Can we teach a robot to be as good as Messi or Ronaldo?

Messibot or Ronaldobot approaches the area dangerously, shoots on goal and … gooool! This could be the predominant scene in the dreams of a team of engineers from the California Institute of Technology (CalTech). His research focuses on designing algorithms that know both football and Leo Messi and other superlative quality players. If they were used in a robot, silicon pichichis could be manufactured.

Algorithms that learn how to play a good game

The objective pursued by these experts in artificial intelligence, supported by Disney itself, still poses great technological and scientific challenges.

However, they have discovered a method for algorithms to learn the ingredients of a good match.

The team, led by CalTech Hoang Le researcher , uses machine learning techniques so that artificial systems assimilate football details and make predictions about the best game strategy.

The novelty of their work, which they detail in a recent study, is that they develop algorithms that they learn on their own. Robots have plenty of human lessons.

Learning systems alone

The traditional strategy in machine learning is to control algorithms by defining a series of rules that must be followed and goals that must be achieved. Its developers support the baton throughout the process, guiding the training and evolution of their particular army of technological soldiers.

However, in the face of this controlling approach, the new fashion in artificial intelligence is called ‘unsupervised learning’ unsupervised learning, in Spanish). A scheme that is based on allowing algorithms to run at ease without marking the path. This is the modus operandi that Le and his team have decided to adopt in their studies.


The revolutionary strategy can not only serve to generate new products, software tools and drive technological innovation. It could even become the foundation to make robots as self-sufficient and smart as those that appear in science fiction movies come true.

From basketball to football

Actually, researchers have taken the idea of ​​another sport: basketball.

In 2013, the Toronto Raptors coach, an NBA team, decided to analyze the images captured by cameras in games to study the behavior of the players. It had a team of experts that developed a program to detect the movements of athletes and identify their skills.

But the software went further: it was able to predict what each player was going to do based on previous observations.

In the videos generated by the tool, these predictions were represented as shadows that accompanied the figures of the athletes. That is why they were baptized as ‘ghost players’ and their idea as ‘ghostling’ (from ‘ghost’, ghost in English).

The analyzes served the Toronto Raptors coach to detect failures and gaps in both the defense of his team and that of the opponents.

However, the program had some limitations. Although he could overcome a human being when analyzing the plays, he could not invent new interpretations of the movements of athletes.

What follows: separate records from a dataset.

Lemma analyze_try_returns (xs ys : list (complex F)) (sample_rate : F) :
  np_fft xs = Ok ys -> length ys = length xs -> xs <> [] ->
  f_eqb sample_rate f_zero = false ->
  f_eqb (f_mul (f_of_nat (length xs)) (f_div f_one sample_rate)) f_zero = false ->
  exists k peak,
    np_argmax (map c_abs ys) = Ok k /\ (k < length xs)%nat /\
    np_max (map c_abs ys) = Ok peak /\
    signal_processor_backup.analyze_signal_try np_fft np_log10 xs sample_rate
    = Ok {| signal_processor_backup.power :=
              np_mean (map (fun z => f_mul (c_abs z) (c_abs z)) xs);
            signal_processor_backup.amplitude := np_mean (map c_abs xs);
            signal_processor_backup.main_frequency :=
              f_mul (f_of_Z (fftfreq_index (Z.of_nat (length xs)) (Z.of_nat k)))
                    (f_div f_one
                       (f_mul (f_of_nat (length xs)) (f_div f_one sample_rate)));
            signal_processor_backup.snr_estimate :=
              f_mul (f_of_Z 10)
                (np_log10
                   (f_div (np_mean (map (fun z => f_mul (c_abs z) (c_abs z)) xs))
                      (f_add (c_var xs) (f_div f_one (f_of_Z (10 ^ 10))))));
            signal_processor_backup.spectrum_peak := peak;
            signal_processor_backup.data_length := length xs |}.
Proof.
  intros Hfft Hlen Hne Hsr Hval.
  assert (Hspec : map c_abs ys <> []).
  { intros E. apply map_eq_nil in E. subst ys. destruct xs; [congruence | discriminate]. }
  destruct (np_max_nonempty _ Hspec) as [peak Hpeak].
  destruct (map c_abs ys) as [| s0 st] eqn:Es; [congruence |].
  pose proof (np_argmax_bound (s0 :: st) _ eq_refl) as Hk.
  set (k := argmax_from s0 0 1 st) in *.
  assert (Hk' : (k < length xs)%nat).
  { rewrite <- Hlen, <- (length_map c_abs), Es. exact Hk. }
  exists k, peak. split; [reflexivity |]. split; [exact Hk' |].
  split; [exact Hpeak |].
  unfold signal_processor_backup.analyze_signal_try.
  rewrite Hfft. cbn [mbind result_bind]. rewrite Es.
  unfold py_div at 1. rewrite Hsr. cbn [mbind result_bind].
  rewrite np_fftfreq_cases, Hval. cbn [mbind result_bind np_argmax].
  fold k. unfold signal_processor_backup.getitem.
  rewrite list_lookup_fmap, lookup_seq_lt by exact Hk'.
  cbn [fmap option_fmap option_map mbind result_bind].
  rewrite Hpeak. reflexivity.
Qed.

End spectral_analysis.

Section ieee_order.

Lemma SFleb_rank (x y : spec_float) :
  SFeqb x x = true -> SFeqb y y = true ->
  (SFleb x y = true <-> rank_le (SFrank x) (SFrank y)).
Proof.
  intros Hx Hy.
  destruct x as [sx | sx | | sx mx ex]; try discriminate Hx;
    destruct y as [sy | sy | | sy my ey]; try discriminate Hy;
    try destruct sx; try destruct sy;
    unfold SFleb, SFcompare, rank_le, SFrank;
    try (split; [intros _; lia | reflexivity]);
    try (split; [discriminate | lia]).
  - change (Pcompare mx my Eq) with (Pos.compare mx my).
    destruct (Z.compare_spec ex ey), (Pos.compare_spec mx my); subst; cbn;
      split; try discriminate; try lia; try reflexivity.
  - change (Pcompare mx my Eq) with (Pos.compare mx my).
    destruct (Z.compare_spec ex ey), (Pos.compare_spec mx my); subst; cbn;
      split; try discriminate; try lia; try reflexivity.
Qed.

Lemma ieee_totally_ordered (prec emax : Z) (ms : list spec_float) :
  (forall x, In x ms -> SFeqb x x = true) ->
  totally_ordered (ops:=ieee prec emax) ms.
Proof.
  intros Hnum. split; [exact Hnum |]. cbn [f_leb ieee]. split.
  - intros x y Hx Hy.
    rewrite !SFleb_rank by auto.
    destruct (SFrank x) as [[c1 a1] b1], (SFrank y) as [[c2 a2] b2].
    unfold rank_le. lia.
  - intros x y z Hx Hy Hz.
    rewrite !SFleb_rank by auto.
    destruct (SFrank x) as [[c1 a1] b1], (SFrank y) as [[c2 a2] b2],
      (SFrank z) as [[c3 a3] b3].
    unfold rank_le. lia.
Qed.
(** [DELETE FROM seat_allocations WHERE entitlement_id = %s AND device_id = %s];
    returns [rowcount]. *)
Definition execute_delete_seat (entitlement_id : Z) (dev : string) : M Z :=
  fun w =>
    let st := store w in
    let kept := List.filter (fun r => negb (seat_matches entitlement_id dev r)) (seat_allocations st) in
    (Z.of_nat (length (seat_allocations st)) - Z.of_nat (length kept),
     {| store := set_seat_allocations kept (seat_auto_increment st) st;
        clock_reads := clock_reads w |}).

(** [INSERT INTO audit_log ...]: the one statement whose failure the
    services handle. *)
Definition execute_insert_audit (ev : AuditEvent) : M (Raised unit) :=
  fun w =>
    if audit_log_writable
    then (Returned tt,
          {| store := set_audit_log (audit_log (store w) ++ [ev]) (store w);
             clock_reads := clock_reads w |})
    else (Exception_ "audit_log insert failed", w).

(** *** audit_service.py *)

Definition get_client_ip (request : Request) : option string := client_ip request.

(** The row [audit] hands to the INSERT. *)
Definition audit_row (request : Request) (action : string) (entity_type entity_id : option string)
    (payload : Dict) : AuditEvent :=
  let client_ip := get_client_ip request in
  let payload_str := match payload with [] => None | _ => Some payload end in
  {| ae_action := action;
     ae_entity_type := or_None entity_type;
     ae_entity_id := or_None entity_id;
     ae_payload := payload_str;
     ae_client_ip := client_ip |}.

The CalTech experts and the Disney research division found the idea of ​​Canadians very interesting, but they realized these weaknesses. That is why they decided to improve the tool and expand their capabilities using ‘machine learning’ tools.

Unleash algorithms

Although scientists have long been interested in unsupervised learning in artificial intelligence systems, their results are too vague to be useful in solving problems. It would be like releasing a hound without telling him the trail he should follow.

field_robots_futbolistas_caltech: disney

However, the ability of these tools to identify patterns on their own from data can provide interesting findings in some cases. Using them is the only way to get those results that their creators would never look for, but which can be extremely relevant.

CalTech researchers began by collecting a sufficient amount of data on football.

Later, they designed a machine learning system that could dive into such an ocean of information and find some hidden treasure. The bad thing is that they could not teach you previously what were the different types of players or how attacks or defenses develop.

Soccer self-taught

But the artificial intelligence software did not need previous indications. He was able to categorize soccer players by analyzing their real movements. That is, despite the fact that the program does not know what a right end is, it can be realized that an eleventh part of the detected points is very close and that they follow different patterns from the others, which can also be grouped according to their distribution.

In addition, the tool is not confused by changes in positions that occur when players move across the field or concentrate on the lines of defense or attack.

Thus, their algorithms would quickly learn the strategy of a new team from a series of disordered data.

The coaches could use the artificial intelligence system to analyze the matches and disengage the tactics of their opponents.

They could also show their players how they should act to improve or what they should have done to win their last game.

And the creators of the system believe that, with the right data, the tool has possibilities in other sports such as basketball and hockey.

Robot 1 – human 0

The potential of machine learning based on unsupervised learning goes beyond football and basketball. Another example of their ability to surprise their own creators is AlphaGo . This artificial intelligence system created by Google has managed to defeat the millennial playing the game go to various human opponents using moves that no one had taught him.

Analyzing data on football matches, the tool conceived in CalTech was based on factors such as team distribution and coordination between players from different positions.

Although they are not yet perfected enough, their algorithms, such as those of AlphaGo, could generate new movements and strategies for the teams.

This technology could also be used so that a robot traveling to Mars can explore its craters autonomously or improve the ability of drones to avoid obstacles.

But, returning to the field, it may not be convenient for flesh and blood players to improve their algorithms. The speed and leg play of Messi or Cristiano Ronaldo would not be enough to defeat a team led by an intelligent robotic trainer. And less to one composed of silicon athletes.